Lemma track_subscribe_ok r reqID frame : registry_ok r -> registry_ok (track_subscribe r reqID frame).
Proof.
  intros Hok. unfold track_subscribe. destruct (sr_byReqID r !! reqID) as [a|] eqn:E.
  - destruct (ok_req r Hok _ _ E) as (s & Hl & Hrq). apply add_ok; [now apply removeLocked_ok with (s := s)|].
    destruct Hl as [Ha Hs]. unfold removeLocked. rewrite Hs. cbn. rewrite Hrq. apply lookup_delete_eq.
  - now apply add_ok.
Qed.

Lemma track_unsubscribe_ok r id frame : registry_ok r -> registry_ok (snd (track_unsubscribe r id frame)).
Proof.
  intros Hok. unfold track_unsubscribe. destruct (sr_byClientSubID r !! id) as [a|] eqn:E; [|exact Hok].
  assert (id <> "") as Hid by (intros ->; rewrite (ok_no_empty r Hok) in E; discriminate).
  destruct (ok_client r Hok _ _ Hid E) as (s & Hl & _). pose proof Hl as [_ ->]. cbn. now apply removeLocked_ok with (s := s).
Qed.

(** Changing a live subscription's ids: its request id stays, the other subscriptions and
    the request index are untouched, and the id indexes are right about it. *)
Lemma update_ok r a s s' (mc mu : gmap string nat) : registry_ok r -> live r a s -> sub_reqID s' = sub_reqID s ->
  mc !! "" = None -> sub_clientSubID s' <> "" ->
  (forall k b, k <> "" -> mc !! k = Some b -> (b = a /\ sub_clientSubID s' = k) \/ (b <> a /\ sr_byClientSubID r !! k = Some b)) ->
  (forall k b, k <> "" -> mu !! k = Some b -> (b = a /\ sub_currentSubID s' = k) \/ (b <> a /\ sr_byCurrentSubID r !! k = Some b)) ->
  registry_ok (mkRegistry (<[a := s']> (sr_store r)) (sr_byReqID r) mc mu (sr_order r)).
Proof.
  intros Hok [Ha Hs] Hrq Hempty Hcl Hmc Hmu.
  assert (forall b t, b <> a -> live r b t -> live (mkRegistry (<[a := s']> (sr_store r)) (sr_byReqID r) mc mu (sr_order r)) b t) as Hkeep.
  { intros b t Hne [Hb Ht]. split; [exact Hb|]. cbn. now rewrite lookup_insert_ne. }
  assert (live (mkRegistry (<[a := s']> (sr_store r)) (sr_byReqID r) mc mu (sr_order r)) a s') as Hself by (split; [exact Ha|cbn; apply lookup_insert_eq]).
  destruct (ok_order r Hok a Ha) as (s0 & Hs0 & Hix). assert (s0 = s) as -> by congruence. split; cbn.
  - intros k b Hk. destruct (ok_req r Hok k b Hk) as (t & Ht & Hq). destruct (decide (b = a)) as [->|Hne]; [|exists t; auto].
    exists s'. split; [exact Hself|]. destruct Ht as [_ Ht]. congruence.
  - intros b Hb. destruct (decide (b = a)) as [->|Hne]; [exists s'; rewrite lookup_insert_eq, Hrq; auto|].
    destruct (ok_order r Hok b Hb) as (t & Ht & Hi). exists t. rewrite lookup_insert_ne by congruence. auto.
  - apply (ok_nodup r Hok).
  - intros k b Hk Hl. destruct (Hmc k b Hk Hl) as [[-> Hc]|[Hne Hl']]; [eauto|]. destruct (ok_client r Hok k b Hk Hl') as (t & Ht & Hc). eauto.
  - exact Hempty.
  - intros k b Hk Hl. destruct (Hmu k b Hk Hl) as [[-> Hc]|[Hne Hl']]; [eauto|]. destruct (ok_current r Hok k b Hk Hl') as (t & Ht & Hc). eauto.
  - intros b t [Hb Ht] Hc. cbn in Hb, Ht. destruct (decide (a = b)) as [<-|Hne]; [rewrite lookup_insert_eq in Ht; congruence|].
    rewrite lookup_insert_ne in Ht by exact Hne. apply (ok_pending r Hok b); [now split|exact Hc].
Qed.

Task objective:
Your answer must be an exact copy of all the entries.

Solution to this exercise:
Lemma track_subscribe_ok r reqID frame : registry_ok r -> registry_ok (track_subscribe r reqID frame).
Proof.
  intros Hok. unfold track_subscribe. destruct (sr_byReqID r !! reqID) as [a|] eqn:E.
  - destruct (ok_req r Hok _ _ E) as (s & Hl & Hrq). apply add_ok; [now apply removeLocked_ok with (s := s)|].
    destruct Hl as [Ha Hs]. unfold removeLocked. rewrite Hs. cbn. rewrite Hrq. apply lookup_delete_eq.
  - now apply add_ok.
Qed.

Lemma track_unsubscribe_ok r id frame : registry_ok r -> registry_ok (snd (track_unsubscribe r id frame)).
Proof.
  intros Hok. unfold track_unsubscribe. destruct (sr_byClientSubID r !! id) as [a|] eqn:E; [|exact Hok].
  assert (id <> "") as Hid by (intros ->; rewrite (ok_no_empty r Hok) in E; discriminate).
  destruct (ok_client r Hok _ _ Hid E) as (s & Hl & _). pose proof Hl as [_ ->]. cbn. now apply removeLocked_ok with (s := s).
Qed.

(** Changing a live subscription's ids: its request id stays, the other subscriptions and
    the request index are untouched, and the id indexes are right about it. *)
Lemma update_ok r a s s' (mc mu : gmap string nat) : registry_ok r -> live r a s -> sub_reqID s' = sub_reqID s ->
  mc !! "" = None -> sub_clientSubID s' <> "" ->
  (forall k b, k <> "" -> mc !! k = Some b -> (b = a /\ sub_clientSubID s' = k) \/ (b <> a /\ sr_byClientSubID r !! k = Some b)) ->
  (forall k b, k <> "" -> mu !! k = Some b -> (b = a /\ sub_currentSubID s' = k) \/ (b <> a /\ sr_byCurrentSubID r !! k = Some b)) ->
  registry_ok (mkRegistry (<[a := s']> (sr_store r)) (sr_byReqID r) mc mu (sr_order r)).
Proof.
  intros Hok [Ha Hs] Hrq Hempty Hcl Hmc Hmu.
  assert (forall b t, b <> a -> live r b t -> live (mkRegistry (<[a := s']> (sr_store r)) (sr_byReqID r) mc mu (sr_order r)) b t) as Hkeep.
  { intros b t Hne [Hb Ht]. split; [exact Hb|]. cbn. now rewrite lookup_insert_ne. }
  assert (live (mkRegistry (<[a := s']> (sr_store r)) (sr_byReqID r) mc mu (sr_order r)) a s') as Hself by (split; [exact Ha|cbn; apply lookup_insert_eq]).
  destruct (ok_order r Hok a Ha) as (s0 & Hs0 & Hix). assert (s0 = s) as -> by congruence. split; cbn.
  - intros k b Hk. destruct (ok_req r Hok k b Hk) as (t & Ht & Hq). destruct (decide (b = a)) as [->|Hne]; [|exists t; auto].
    exists s'. split; [exact Hself|]. destruct Ht as [_ Ht]. congruence.
  - intros b Hb. destruct (decide (b = a)) as [->|Hne]; [exists s'; rewrite lookup_insert_eq, Hrq; auto|].
    destruct (ok_order r Hok b Hb) as (t & Ht & Hi). exists t. rewrite lookup_insert_ne by congruence. auto.
  - apply (ok_nodup r Hok).
  - intros k b Hk Hl. destruct (Hmc k b Hk Hl) as [[-> Hc]|[Hne Hl']]; [eauto|]. destruct (ok_client r Hok k b Hk Hl') as (t & Ht & Hc). eauto.
  - exact Hempty.
  - intros k b Hk Hl. destruct (Hmu k b Hk Hl) as [[-> Hc]|[Hne Hl']]; [eauto|]. destruct (ok_current r Hok k b Hk Hl') as (t & Ht & Hc). eauto.
  - intros b t [Hb Ht] Hc. cbn in Hb, Ht. destruct (decide (a = b)) as [<-|Hne]; [rewrite lookup_insert_eq in Ht; congruence|].
    rewrite lookup_insert_ne in Ht by exact Hne. apply (ok_pending r Hok b); [now split|exact Hc].
Qed.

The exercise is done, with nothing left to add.